My family lived in Greenford, Middlesex but for a year or so during WW2 my mother took my sister and me to live in Huncoat with my mother's sister Mary. Both my mother, Ellen Lees, and my aunt Mary King worked in the Blackburn Aircraft factory which memory tells me was at Clayton Le Moor. I was told that the Blackburn Aircraft factory was underground and it was where aircraft engines were made. My mother was employed as an inspector checking the measurements of the engine parts which were made there.
That we stayed there for only a year was due to the fact that quite often after my mother had measured a part and found it was out of specification and rejected it she was ordered to pass it as fit for use. She worried that these out of spec items could result in an engine failing and a plane, with crew aboard, would crash. That she could not accept and so left and we returned to London.

In Huncoat we lived in a utility wood framed house covered in roofing felt, one of many built for "war effort workers". The housing estate was very close to Huncoat village north of Accrington on the road to Burnley. Our house was on Woodside Road.
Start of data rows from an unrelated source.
(** ** Program order *)

Lemma program_commit k h i Q' gone p infl pend f : program k h (i :: Q') gone (p :: infl) pend → flow h i = gone ++ p :: f →
  match f with [] => program k h Q' [] infl pend | _ => program k h (i :: Q') (gone ++ [p]) infl pend end.
Proof.
  intros [H1 H2 H3 H4 H5] Ef. pose proof H1 as H1'. pose proof H2 as H2'. apply list.NoDup_cons in H1' as [_ H1']. apply list.Forall_cons in H2' as [_ H2'].
  destruct f as [|q f].
  - assert (gone ++ (p :: infl) ++ pend = (gone ++ [p]) ++ infl ++ pend) as Ew by (by rewrite <- app_assoc).
    split; [done|done| | |].
    + rewrite Ew in H3. simpl in H3. rewrite Ef in H3. by apply app_inv_head in H3.
    + destruct Q' as [|j Q']; [done|]. apply list.Forall_cons in H2' as [Hw _]. pose proof (fw_length _ _ _ Hw) as Hl.
      destruct (flow h j) as [|r g]; [simpl in Hl; lia|]. by exists r, g.
    + rewrite Ew, fmap_app in H5. by apply StronglySorted_app in H5 as (_ & _ & H5).
  - split; [done|done| | |].
    + by rewrite <- app_assoc.
    + exists q, f. by rewrite <- app_assoc.
    + by rewrite <- app_assoc.
Qed.

(** ** The reorder buffer *)

Lemma leave_ROB_ok h c p l n : rob.ok (rob c) (sets (body h) (p :: l)) n → 1 ≤ n → p ∉ l →
  (∀ q, in_fusion (D h p) = true → fusion_next (D h p) = Some q → body h q = true ∧ head l = Some q) →
  (in_fusion (D h p) = false ∨ fusion_next (D h p) = None → ∀ q, head l = Some q → body h q = false) →
  wp (leave_ROB c p (D h p)) (λ c', ∃ x, c' = set_rob x c ∧ rob.ok x (sets (body h) l) (n - 1)).
Proof.
  intros Hok Hn Hp Hnext Hlast. unfold leave_ROB.
  assert (∀ x, rob.ok x (sets (body h) l) (n - 1) → rob.ok (rob.set_index p (-1) x) (sets (body h) l) (n - 1)) as Hix.
  { intros x Hx. apply rob.set_index_ok; [done|]. intros g Hg. by eapply not_in_set. }
  destruct (negb (in_fusion (D h p)) || bool_decide (fusion_next (D h p) = None)) eqn:El.
  - apply orb_true_iff in El. rewrite negb_true_iff, bool_decide_eq_true in El. rewrite (sets_cons_new _ p l) in Hok by (by apply Hlast).
    eapply wp_bind, wp_mono; [by apply (rob.ROB_pop_front_ok _ _ _ _ Hok)|]. intros x [Hx _]. eexists. split; [done|]. by apply Hix.
  - apply orb_false_iff in El as [E1 E2]. apply negb_false_iff in E1. apply bool_decide_eq_false in E2.
    destruct (fusion_next (D h p)) as [q|]; [|done]. destruct (Hnext q E1 eq_refl) as [Hb Hh]. destruct l as [|q' l]; [done|]. injection Hh as ->.
    destruct (sets_cons_inv (body h) q l) as (g & gs & E). rewrite (sets_cons_body _ p q l _ _ Hb E) in Hok. rewrite E in Hix |- *.
    eapply wp_bind, wp_mono; [by apply (rob.ROB_pass_on_ok _ _ _ _ _ _ Hok)|]. intros x [Hx _]. eexists. split; [done|]. by apply Hix.
Qed.

Section commit.
Context {M Env : Type} `{SA : lsq_run.StoreMemAnswers M} `{RL : !lsq_run.RepeaterLater M} `{CL : CommitEnvLaws Env}.
Variable k : knobs.

(** ** The oldest uop of a macro-op that has completed *)

Section oldest.
Context {now i : Z} {Q' : list Z} {gone infl pend : list ptr} {c : t} {m : M} {e : Env} {es : list rs.entry} {ss : list lsq_inv.owners} {p : ptr} {mo : Mop}.
Hypothesis Hi : inv (M := M) (Env := Env) k now (i :: Q') gone (p :: infl) pend c m e es ss.
Hypothesis Hmo : Mop_ok (mem c) now i gone mo.
Hypothesis Hci : complete_index (m_commit mo) = -1.
Local Abbreviation h := (mem c).

Local Abbreviation Hc := (in_core _ _ _ _ _ _ _ _ _ _ _ Hi).
Local Abbreviation Hp := (co_prog _ _ _ _ _ _ _ _ _ _ _ Hc).
(** * DigiGovDashboard: the extraction pipeline of [daily_dashboard.py]

    A shallow embedding of the data-processing core of the dashboard
    script and the properties proved of it:
    - the monthly-to-daily synthesizer: [_fetch_eaddress_resource],
      [_build_daily_rates] and [get_eaddress_data] with its local helpers
      [vary] and [_find_rate];
    - the hybrid summarizer: [_ai_extract_essence],
      [_regex_extract_essence], [_extract_essence];
    - the cabinet agenda extractor [get_cabinet_cudars_items];
    - the parliament agenda extractor [get_parliament_agenda].

    Conventions.
    - A Python [str] is the list of its Unicode code points ([pystr]);
      [len], slicing and [in] then have their Python meaning.  Literals are
      written as UTF-8 text and decoded by [py].  Character properties
      (case, digits, word characters) are those of U+0000..U+017F, the
      blocks that hold Latvian text.
    - A Python [int] is a [Z].  A Python [float] is an exact rational
      ([Q]): the binary64 rounding of intermediate results is not
      modelled.
    - A Python exception is a value of [exn]; a computation that may raise
      returns a [result].
    - The network, the generative backend and the clock are a [World]; a
      run returns its value with the list of requests it made.  Console
      output is left out. *)

From stdpp Require Import base option list sorting gmap strings.
From Stdlib Require Import ZArith QArith Qround Lia Lqa.

Local Open Scope Z_scope.

(** ** Python strings *)

Module PyStr.

Abbreviation pystr := (list Z) (only parsing).

(** The bytes of a Rocq string literal. *)
Fixpoint bytes_of_string (s : string) : list Z :=
  match s with
  | EmptyString => []
  | String c s' => Z.of_N (Ascii.N_of_ascii c) :: bytes_of_string s'
  end.

(** UTF-8 decoding of well-formed text, one code point per sequence. *)
Fixpoint utf8_decode (bs : list Z) : pystr :=
  match bs with
  | [] => []
  | b0 :: r0 =>
    if b0 <? 0x80 then b0 :: utf8_decode r0
    else match r0 with
    | [] => [b0]
    | b1 :: r1 =>
      if b0 <? 0xE0 then
        ((b0 - 0xC0) * 64 + (b1 - 0x80)) :: utf8_decode r1
      else match r1 with
      | [] => [b0; b1]
      | b2 :: r2 =>
        if b0 <? 0xF0 then
          ((b0 - 0xE0) * 4096 + (b1 - 0x80) * 64 + (b2 - 0x80)) :: utf8_decode r2
        else match r2 with
        | [] => [b0; b1; b2]
        | b3 :: r3 =>
          ((b0 - 0xF0) * 262144 + (b1 - 0x80) * 4096
           + (b2 - 0x80) * 64 + (b3 - 0x80)) :: utf8_decode r3
        end
      end
    end
  end.
(** * marioOS1.0.py: the platformer simulation and the desktop shell

    The first part is a shallow embedding of the class [MarioDemo]
    (reset_level, _update_physics, _move_and_collide, _enemy_hits_edge, the
    key handlers) and of the geometry helpers clamp, _rects_overlap and
    _rect_circle_overlap.

    Numbers.  Positions and velocities are Python floats, sizes and level
    coordinates are Python ints that are promoted when mixed with floats.
    Both are embedded in the rationals [Q] with exact arithmetic: rounding
    of binary64 is not modelled, comparisons and clamps are.  The score is
    a Python int and is a [Z].

    Objects.  The dicts with a fixed set of string keys (player, enemy,
    goal, keys) are records; the tuples are tuples; [self] is the record
    [MarioDemo] and every method is a function that returns the new
    [self].  The canvas and the drawing methods are not modelled.

    The second part, the module [Desktop], is the data side of the desktop
    shell: the classes [Icon] and [Room] with their dicts, and the methods
    of [HaltmannDesktop] that make, move, copy and remove icons and rooms
    and that save and load a layout.

    The file has the definitions first (the two models, then the
    predicates the statements use), then the properties. *)

From Stdlib Require Import QArith Qabs Lqa ZArith Lia List Bool String Ascii.
From Stdlib Require DecimalString DecimalZ OrderedTypeEx Permutation Sorted.
Import ListNotations.

Local Open Scope Q_scope.

(** ** Python comparisons and builtins on numbers *)

Module Py.

Definition leb (a b : Q) : bool := Qle_bool a b.
Definition ltb (a b : Q) : bool := negb (Qle_bool b a).
Definition geb (a b : Q) : bool := leb b a.
Definition gtb (a b : Q) : bool := ltb b a.

(** [min(a, b)] and [max(a, b)] return the first of their arguments
    unless the second is strictly better. *)
Definition min (a b : Q) : Q := if ltb b a then b else a.
Definition max (a b : Q) : Q := if gtb b a then b else a.

Definition abs (a : Q) : Q := Qabs a.

(** [range(start, stop, step)] for a positive step. *)
Definition range (start stop step : Z) : list Z :=
  List.map (fun k => (start + step * Z.of_nat k)%Z)
           (seq 0 (Z.to_nat ((stop - start + step - 1) / step))).

(** [str.lower()] on ASCII letters. *)
Definition lower_ascii (c : ascii) : ascii :=
  let n := nat_of_ascii c in
  if (65 <=? n)%nat && (n <=? 90)%nat then ascii_of_nat (n + 32) else c.

Fixpoint lower (s : string) : string :=
  match s with
  | EmptyString => EmptyString
  | String c r => String (lower_ascii c) (lower r)
  end.

(** [k in (s1, s2, ...)] *)
Definition in_ (k : string) (l : list string) : bool :=
  existsb (String.eqb k) l.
On the other side of the road to Burnley there was a reservoir and a quarry which supplied raw material to the nearby Accrington Nori brick works via an overhead ropeway.

It was a good place for small children to grow up in. There were fields and woods to play in and in those days children could play unattended safe from any molestation. We roamed far and wide.

In later years my father, who was in the building industry, told me that Accrington Nori bricks were the best in the world. I did not understand the truth of this quality statement until recently when I found out that over three million Nori bricks had been supplied and used in the foundation of The Empire State Building in new York.
Is Paddy Broughy or Stewart Mckidney still alive and kicking? If so I would like to hear from these friends of that time in Huncoat. Vincent Lees.